Local Dynamic Stability in Turning and Straight-Line Gait

Author(s):

Segal AD, Orendurff MS, Czerniecki JM, Shofer JB, Klute GK

Year:

2008

Publication Info:

Journal of Biomechanics, 41(7):486-93

Abstract:

Successful community and household ambulation require the ability to navigate corners and maneuver around obstacles, posing unique challenges compared to straight-line walking. The challenges associated with turning may contribute to an increased incidence of falling and the occurrence of fall-related injuries. A measure of stability applied to turning gait may be able to quantify a system's response to naturally occurring disturbances associated with turning and identify subjects at greater risk of falling. An index of stability has been used previously to assess the rate of kinematic separation (local dynamic stability) during straight-line gait.

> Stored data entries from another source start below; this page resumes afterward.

(** X3. Removing a member takes out the first entry of that user and
    nothing else: the access of every other user is what it was, and when
    the project listed the user once, the removed user, unless the creator,
    has no access left at any level.  The caller is an admin or the creator;
    a user who is not a member is answered 404 and nothing changes. *)
Theorem removed_member_loses_access (req : Request) (id userId : ObjectId)
    (w : World) :
  (forall r w',
     ProjectController.removeProjectMember req id userId w = (Ok r, w') ->
     exists p p',
       findActiveProject (db w) id = Some p
       /\ findById Project._id (projects (db w')) id = Some p'
       /\ (isAdmin req = true \/ Project.createdBy p = User._id (user req))
       /\ Project.createdBy p' = Project.createdBy p
       /\ (exists before m after,
             Project.members p = before ++ m :: after
             /\ Project.user m = userId
             /\ ~ In userId (map Project.user before)
             /\ Project.members p' = before ++ after)
       /\ (forall u level,
             u <> userId ->
             Project.hasAccess p' u level = Project.hasAccess p u level)
       /\ (uniqueMembers p ->
           userId <> Project.createdBy p ->
           forall level, Project.hasAccess p' userId level = false))
  /\ (forall p,
        findActiveProject (db w) id = Some p ->
        isAdmin req = true \/ Project.createdBy p = User._id (user req) ->
        ~ In userId (map Project.user (Project.members p)) ->
        ProjectController.removeProjectMember req id userId w =
        (Throw {| message := "User is not a member of this project";
                  statusCode := 404 |}, w)).
Proof.
  split.
  - intros r w' R.
    pose proof (removeProjectMember_effect req id userId w) as E.
    rewrite R in E. destruct E as (p & i & F & G & Fi & -> & _).
    exists p. eexists. split; [exact F|]. cbn [projects set_projects].
    split; [apply (findById_project_replaced _ _ p); auto;
            now apply findActiveProject_in in F|].
    split; [exact G|]. split; [reflexivity|].
    apply findIndex_split in Fi as (l1 & m & l2 & E & <- & Fm & Hl1).
    apply String.eqb_eq in Fm.
    assert (N1 : ~ In userId (map Project.user l1)).
    { apply not_member_iff, find_none_iff. exact Hl1. }
    cbn [Project.members Project.set_members]. rewrite E, splice1_split.
    split; [exists l1, m, l2; auto|]. split.
    + intros u level Hu. rewrite hasAccess_set_members, hasAccess_members, E.
      destruct (String.eqb (Project.createdBy p) u); [reflexivity|].
      rewrite find_skip_middle; [reflexivity|].
      apply String.eqb_neq. congruence.
    + intros U Hc level. rewrite hasAccess_set_members.
      destruct (String.eqb_spec (Project.createdBy p) userId); [congruence|].
      replace (find _ (l1 ++ l2)) with (@None Project.member); [reflexivity|].
      symmetry. apply not_member_iff. rewrite map_app. intros Hin.
      unfold uniqueMembers in U. rewrite E, map_app in U. cbn [map] in U.
      apply NoDup_remove_2 in U. rewrite Fm in U. now apply U.
  - intros p F G N.
    apply not_member_iff, findIndex_find in N.
    assert (G' : negb (isAdmin req)
                 && negb (String.eqb (Project.createdBy p)
                                     (User._id (user req))) = false).
    { destruct G as [->| ->]; [reflexivity|].
      rewrite String.eqb_refl. apply andb_false_r. }
    unfold ProjectController.removeProjectMember.
    handler_unfold. cbn beta iota. rewrite F. cbn beta iota.
    rewrite G'. cbn beta iota. rewrite N. reflexivity.
Qed.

The purpose of this study was to determine if local dynamic stability during constant speed turning is reduced compared to straight-line treadmill walking. Maximum finite-time Lyapunov exponents (lambda) were used to estimate the local stability of able-bodied subjects' (n=19) sagittal plane hip, knee, and ankle trajectories for turning compared to straight-line walking at two different walking speeds. Turning lambda was greater than straight lambda for the hip, right knee, and ankle (p<0.05). Turning lambda for the left knee angle was similar to straight lambda. There were no differences in lambda between left and right limbs for the hip and ankle and also no differences between the inside and outside limbs during turning for all joints. These findings indicate able-bodied subjects' hip, right knee, and ankle kinematics are less locally stable while turning than walking in a straight line and may be used as a comparative tool for determining the efficacy of therapeutic interventions for mobility-impaired populations.